• CHAPITRE 945

    Meredith secoua la tête. Il y a une grande différence entre hériter d’une bague ou d’un livre, et une telle somme. Deux cent cinquante mille dollars, Mark ! Est-ce que tu te rends compte de ce que ça représente ? Bien sûr que non, il ne s'en rendait pas compte, comme en attestait son petit sourire amusé. Comment aurait-il pu, lui qui était né avec une cuiller en argent dans la bouche ? Mais elle qui avait toujours connu sa mère aux prises avec des difficultés financières, elle connaissait la valeur de l’argent. De plus, elle avait été élevée dans l’idée qu’il ne fallait compter que sur soi et sur son travail pour gagner sa vie. Alors, cette somme astronomique qui lui tombait du ciel, sans qu’elle n’ait rien fait pour la mériter, la mettait mal à l’aise. Il y a trois semaines, je ne connaissais même pas ta grand-mère. Je me suis imposée dans sa maison, j’ai vécu à ses crochets. Elle fit abstraction d’un bruyant soupir que Derek venait de pousser pour manifester son énervement. Elle a déjà été d’une telle générosité pour moi que je ne peux plus rien accepter. Et puis, si je prenais cet argent, j’aurais l’impression de te voler.

    Me voler ? s’exclama Mark avant de pouffer de rire. T’en fais pas pour ça, va. Premièrement, ma grand-mère m’a demandé ce que j’en pensais et je lui ai dit que c’était une excellente idée. Et puis… Je vais sans doute te paraitre prétentieux mais deux cent cinquante mille dollars de plus ou de moins, je ne verrai même pas la différence.

    Meredith savait qu’il avait raison. Elle avait compris, à la lecture du testament, par l’énoncé de tous les biens que sa grand-mère lui laissait, que Mark était désormais à la tête d’une fortune considérable. Sans doute même, son salaire de chirurgien lui tiendrait-il lieu dorénavant d’argent de poche. Pourtant, elle ne changerait pas d’avis. Il était hors de question qu’on lui fasse la charité. Eh bien, alors, tu n’as qu’à prendre ces deux cent cinquante mille dollars et les offrir à une association, bougonna-t-elle.
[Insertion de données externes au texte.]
Lemma below_Math_min c x x' :
  good c = true -> below x x' -> below (Math_min c x) (Math_min c x').
Proof.
  intros Hc Hb. pose proof (below_val _ _ Hb) as Hv.
  destruct Hb as (Hx & Hx' & _).
  destruct (Math_min_val c x Hc Hx) as [G1 V1].
  destruct (Math_min_val c x' Hc Hx') as [G2 V2].
  apply below_intro; [assumption..|]. lia.
Qed.

(** ** The placement plan *)

Lemma finite_positive_truthy a : finite_positive a = true -> truthy a = true.
Proof. destruct a as [s|s| |[|] m e]; try discriminate; reflexivity. Qed.


Lemma or_else_finite_positive a d :
  finite_positive a = true -> or_else (Some a) d = a.
Proof.
  intros F. unfold or_else. rewrite (finite_positive_truthy a F). reflexivity.
Qed.

(** A product by [0.85] is at most the number multiplied. *)
Lemma mul_shrinks x : good x = true -> below (mul x (dec 85 100)) x.
Proof.
  intros Hx. rewrite dec_85_100.
  destruct (good_literal 7656119366529843 ltac:(lia)) as [Gc Fc].
  destruct (is_infinite x) eqn:Hi.
  { rewrite (good_infinite x Hx Hi). apply below_refl. reflexivity. }
  destruct (mul_val _ _ Hx Hi Gc Fc) as [G V].
  apply below_intro; [assumption..|]. rewrite V.
  assert (Hex : val x = Z.min (round_units (val x * 2 ^ 1074)) top).
  { destruct (good_cases x Hx) as [->|[->|(m & e & ->)]]; [|discriminate|].
    - cbn [val]. rewrite Z.mul_0_l, round_units_0.
      symmetry. apply Z.min_l, Z.lt_le_incl, top_pos.
    - apply exact_val, Hx. }
  rewrite Hex at 2. apply min_top_mono, round_units_mono.
  pose proof (val_bounds x Hx) as Hb. cbn [val].
  change (-53 + 1074) with 1021.
  change (2 ^ 1074) with (2 ^ 53 * 2 ^ 1021).
  pose proof (Z.pow_pos_nonneg 2 1021 eq_refl ltac:(discriminate)) as HP.
  remember (2 ^ 1021) as P eqn:EP. remember (val x) as v eqn:Ev.
  clear - Hb HP. nia.
Qed.

Lemma good_or_else a d :
  (forall x, a = Some x -> good x = true) -> good d = true ->
  good (or_else a d) = true.
Proof.
  intros Ha Hd. destruct a as [x|]; [|exact Hd].
  unfold or_else. destruct (truthy x); [apply Ha; reflexivity|exact Hd].
Qed.

(** X1: workstations, small, medium and large meeting rooms are never
    placed in a larger number than requested.  For requirements whose
    counts are non-negative numbers and a floor area that is missing or
    a non-negative number, each placed count is a non-negative number
    that is at most the requested count. *)
Theorem placement_within_request (req : SpaceRequirement) (a : option number) :
  well_formed req ->
  (forall x, a = Some x -> good x = true) ->
  exists sol,
    generateSolution (Some req) a = Some sol /\
    below (workstations_placed sol) (workstations req) /\
    below (small (meeting_rooms_placed sol)) (meeting_rooms_small req) /\
    below (medium (meeting_rooms_placed sol)) (meeting_rooms_medium req) /\
    below (large (meeting_rooms_placed sol)) (meeting_rooms_large req).
Proof.
  intros (A1 & A2 & A3 & A4 & A5 & A6 & A7) Ha.
  eexists. split; [reflexivity|].
  cbv beta iota zeta delta
    [workstations_placed meeting_rooms_placed small medium large].
  assert (Gd : good (or_else a (of_int 0)) = true)
    by (apply good_or_else; [exact Ha|reflexivity]).
  assert (Hmin : forall x y, good x = true -> good y = true ->
                             below (Math_min x y) x).
  { intros x y Hx Hy. destruct (Math_min_val x y Hx Hy) as [G V].
    apply below_intro; [assumption..|]. lia. }
  assert (Hfl : forall D, 0 < D < 2 ^ 53 ->
            good (Math_floor (div (or_else a (of_int 0)) (of_int D))) = true).
  { intros D HD.
    assert (Gq : good (div (or_else a (of_int 0)) (of_int D)) = true).
    { apply good_div; [exact Gd|apply val_of_int; lia|].
      apply of_int_finite_positive, HD. }
    destruct (Math_floor_below _ Gq) as (G & _). exact G. }
  split; [|split; [|split]].
  - pose proof (mul_shrinks _ A1) as Hm. pose proof Hm as (Gm & _).
    pose proof (Math_floor_below _ Gm) as Hf.
    apply below_intro; [apply Hf|exact A1|].
    pose proof (below_val _ _ Hm). pose proof (below_val _ _ Hf). lia.
  - apply Hmin; [exact A2|apply Hfl; lia].
  - apply Hmin; [exact A3|apply Hfl; lia].
  - apply Hmin; [exact A4|reflexivity].
Qed.
(** * formula-finder: ownership chain and action handlers

    A shallow embedding of [src/db/tables.ts] (the table definitions and the
    [server] action handlers).  Tables are ordered lists of rows with an
    auto-increment counter, handlers are computations in a state-and-exception
    monad over the database, and [new Date()] is an explicit argument of the
    handler that reads the clock. *)

From Stdlib Require Import ZArith List String Bool Lia.
Import ListNotations.

Local Open Scope string_scope.
Local Open Scope list_scope.
Local Open Scope Z_scope.

(** ** Column types *)

(** [column.date]: milliseconds since the epoch. *)
Definition Date := Z.

(** [column.json] payloads. *)
#[local] Unset Elimination Schemes.
Inductive Json : Type :=
| JNull
| JBool (b : bool)
| JNumber (n : Z)
| JString (s : string)
| JArray (xs : list Json)
| JObject (fields : list (string * Json)).
#[local] Set Elimination Schemes.

(** [z.record(z.any())] *)
Definition JsonRecord := list (string * Json).

Inductive Difficulty := basic | intermediate | advanced.

Inductive Familiarity := new | learning | comfortable | mastered.

(** [variableSchema] *)
Module FormulaVariable.
Record t := mk {
  symbol : string;
  meaning : option string;
  unit : option string
}.
End FormulaVariable.

(** ** Rows of the four tables

    An [optional] column is [option]: [None] is SQL NULL. *)

Module FormulaGroup.
Record t := mk {
  id : Z;
  ownerId : option string;
  name : string;
  subject : option string;
  tags : option string;
  description : option string;
  slug : option string;
  isActive : bool;
  createdAt : Date;
  updatedAt : Date
}.
End FormulaGroup.

Module Formula.
Record t := mk {
  id : Z;
  groupId : option Z;
  name : string;
  expression : string;
  description : option string;
  variables : option (list FormulaVariable.t);
  meta : option JsonRecord;
  difficulty : Difficulty;
  isActive : bool;
  createdAt : Date;
  updatedAt : Date
}.
End Formula.

Module FormulaExample.
Record t := mk {
  id : Z;
  formulaId : Z;
  title : option string;
  problem : string;
  solution : string;
  data : option JsonRecord;
  createdAt : Date
}.
End FormulaExample.

Module UserState.
Record t := mk {
  id : Z;
  userId : string;
  formulaId : Z;
  isFavorite : bool;
  note : option string;
  familiarity : Familiarity;
  createdAt : Date;
  updatedAt : Date
}.
End UserState.

(** ** The store

    A table keeps its rows in insertion order together with the largest id the
    auto-increment primary key has handed out. *)

Class HasId (R : Type) := row_id : R -> Z.
(** * Trading dashboard core: indicators, swing extraction, setup detection, risk

    A shallow embedding of the numeric core of the dashboard
    ([technical-indicators.js], [pattern-recognition.js],
    [trade-setup-detector.js], [risk-calculator.js]) together with the
    properties its specification states about it.

    Numbers.  A JavaScript number is modelled by [num]: an exact rational,
    one of the two infinities, or NaN.  Arithmetic follows IEEE-754 on the
    special values (division by zero, [Infinity - Infinity], comparisons with
    NaN) and is exact on finite values: rounding to binary64 is not modelled,
    and zero is unsigned (it behaves as [+0]).  An object field that may be
    missing is an [option]: [None] is [undefined]. *)

From Stdlib Require Import String Ascii.
From Stdlib Require Import QArith Qabs Qround Lqa ZArith List Bool Lia.
From Stdlib Require Import Sorting.Sorted Sorting.Permutation.
Import ListNotations.

Close Scope Q_scope.
Close Scope Z_scope.
Close Scope N_scope.
Open Scope nat_scope.

Set Implicit Arguments.

(* ================================================================== *)
(** ** JavaScript numbers *)
(* ================================================================== *)

Module Num.
(* ===== verification/_CoqProject ===== *)
-Q . S2P
Prelude.v
FlowControl.v
ItemList.v
ControlBuf.v
Loopy.v
LoopyInv.v
LoopySpec.v
LoopyData.v
LoopyRun.v
Discovery.v
Wrr.v
Pickers.v
Alias.v
Balancer.v
Consist.v
GoText.v
HttpUtil.v
Headers.v
Frames.v
FramesSpec.v
MetaHeaders.v
Kerrors.v
RetryPolicy.v
Retryer.v
RetryDemo.v
RetryLoop.v
RetryRace.v
RetryRaceSpec.v
RetryContainer.v
ByteBuf.v
SkipDecoder.v
CodecBase.v
Crc.v
Codec.v
CodecDemo.v
CodecSpec.v
PbCodec.v
SharedTicker.v
ConnPool.v
ClientTransport.v
ClientSpec.v
ClientLive.v
Json.v
JsonSpec.v
Limiter.v
ServerTransport.v
ServerSpec.v
ServerClose.v
ServerResponse.v
ServerRuns.v
ThriftGeneric.v
ThriftGenericSpec.v
ThriftGenericIdl.v
ThriftGenericRead.v
ThriftGenericRuns.v
(* ===== verification/ItemList.v ===== *)
(** The two intrusive linked lists of the gRPC control buffer
    (src/pkg/remote/trans/nphttp2/grpc/controlbuf.go): [itemList], a FIFO queue with a
    free list of nodes, and [outStreamList], a doubly linked list with sentinels whose
    elements unlink themselves.

    Both are modelled as pointer structures over a heap and refined to plain lists; the
    loopy writer's model then uses the lists. *)

From S2P Require Import Prelude.

Abbreviation loc := nat.

(** * itemList *)
Module ItemList.

Definition maxFreeItemNodes : Z := 100.

Section item_list.
Context {A : Type}.

Record itemNode := mkNode { it : option A; next : option loc }.

(** The list header together with the heap of nodes; [brk] is the next fresh address. *)
Record itemList := mkList {
  head : option loc;
  tail : option loc;
  free : option loc;
  nfree : Z;
  heap : gmap loc itemNode;
  brk : loc
}.

Definition empty_list : itemList := mkList None None None 0 ∅ 0%nat.

(** Allocates a node or pops one of the free list; [None] is a nil dereference. *)
Definition alloc_node (i : A) (il : itemList) : option (loc * itemList) :=
  match free il with
  | Some n =>
      nd ← heap il !! n;
      Some (n, mkList (head il) (tail il) (next nd) (nfree il - 1)
                      (<[n := mkNode (Some i) None]> (heap il)) (brk il))
  | None =>
      Some (brk il, mkList (head il) (tail il) None (nfree il)
                           (<[brk il := mkNode (Some i) None]> (heap il)) (S (brk il)))
  end.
    Tu dis des bêtises. Mark saisit la main de son amie et la serra dans la sienne. Momsy t’aimait, Mer. Elle t’aimait comme sa propre petite-fille et elle voulait que tu le saches. C’est sa façon de te le dire.

    Cet aveu fit monter les larmes aux yeux de la jeune fille. Je l’aimais aussi. Mais ne m’oblige pas à le prouver en acceptant son argent, Mark. De toute façon, deux cent cinquante mille dollars, c’est beaucoup trop, même pour des études universitaires.

    Tout dépend de l’université, objecta Mark. Momsy voulait que tu puisses faire ton choix sans te préoccuper de ce que ça coûterait.

    C’est adorable mais je ne peux pas accepter, s’entêta Meredith.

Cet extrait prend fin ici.